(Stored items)
(** * Challenges screen: lifecycle and progress engine

    A shallow embedding of [frontend/app/(tabs)/challenges.tsx]: the
    challenge catalog and badge registry, the progress derivation of
    [renderChallenge], the element tree the component renders, and the
    three asynchronous handlers ([loadChallenges], [startChallenge],
    [handleCheckIn]) as an event-driven transition system over the
    component state. *)

From Stdlib Require Import ZArith QArith Qcanon Qround Qpower Qabs.
From Stdlib Require Import Lia Lqa List Bool Ascii String.
From Stdlib Require SpecFloat.
From stdpp Require Import base option list gmap.
Import ListNotations.

#[local] Open Scope Z_scope.
#[local] Set Warnings "-register-all,-clear-no-such-hyp".

(** ** JavaScript values *)

Module JS.

(** *** Numbers

    A JavaScript [number] is an IEEE 754 binary64 value.  A finite value
    is held as the rational it denotes, with negative zero apart; [/] and
    [*] follow ECMAScript: the special-value rules first, and on finite
    non-zero operands the exact quotient or product rounded to the nearest
    binary64 value, ties to even, overflowing to an infinity.  Module
    [Binary64] below checks the two operations against the reference
    implementation [SpecFloat] of the standard library. *)

Inductive number : Type :=
| NaN
| Infinity (negative : bool)
| NegZero
| Fin (q : Qc).

Definition Qc_of_Z (z : Z) : Qc := Q2Qc (inject_Z z).

(** An integer literal or integer result (below 2^53 in magnitude). *)
Definition of_Z (z : Z) : number := Fin (Qc_of_Z z).

Definition is_zero (q : Qc) : bool :=
  if Qc_eq_dec q (Qc_of_Z 0) then true else false.

Definition is_neg (q : Qc) : bool :=
  match (q ?= Qc_of_Z 0)%Qc with Lt => true | _ => false end.

(** The sign bit; [-0] has it set. *)
Definition sign (x : number) : bool :=
  match x with
  | NaN => false
  | Infinity s => s
  | NegZero => true
  | Fin q => is_neg q
  end.

(** The zero of the given sign. *)
Definition zero (negative : bool) : number :=
  if negative then NegZero else Fin (Qc_of_Z 0).

(** [+0] or [-0] *)
Definition zero_valued (x : number) : bool :=
  match x with
  | NegZero => true
  | Fin q => is_zero q
  | _ => false
  end.

(** The rational a finite number denotes. *)
Definition value_of (x : number) : Qc :=
  match x with
  | Fin q => q
  | _ => Qc_of_Z 0
  end.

# The task
The expected answer is every line in the data above that carries the string "local".

# Your response
#[local] Open Scope Z_scope.
#[local] Set Warnings "-register-all,-clear-no-such-hyp".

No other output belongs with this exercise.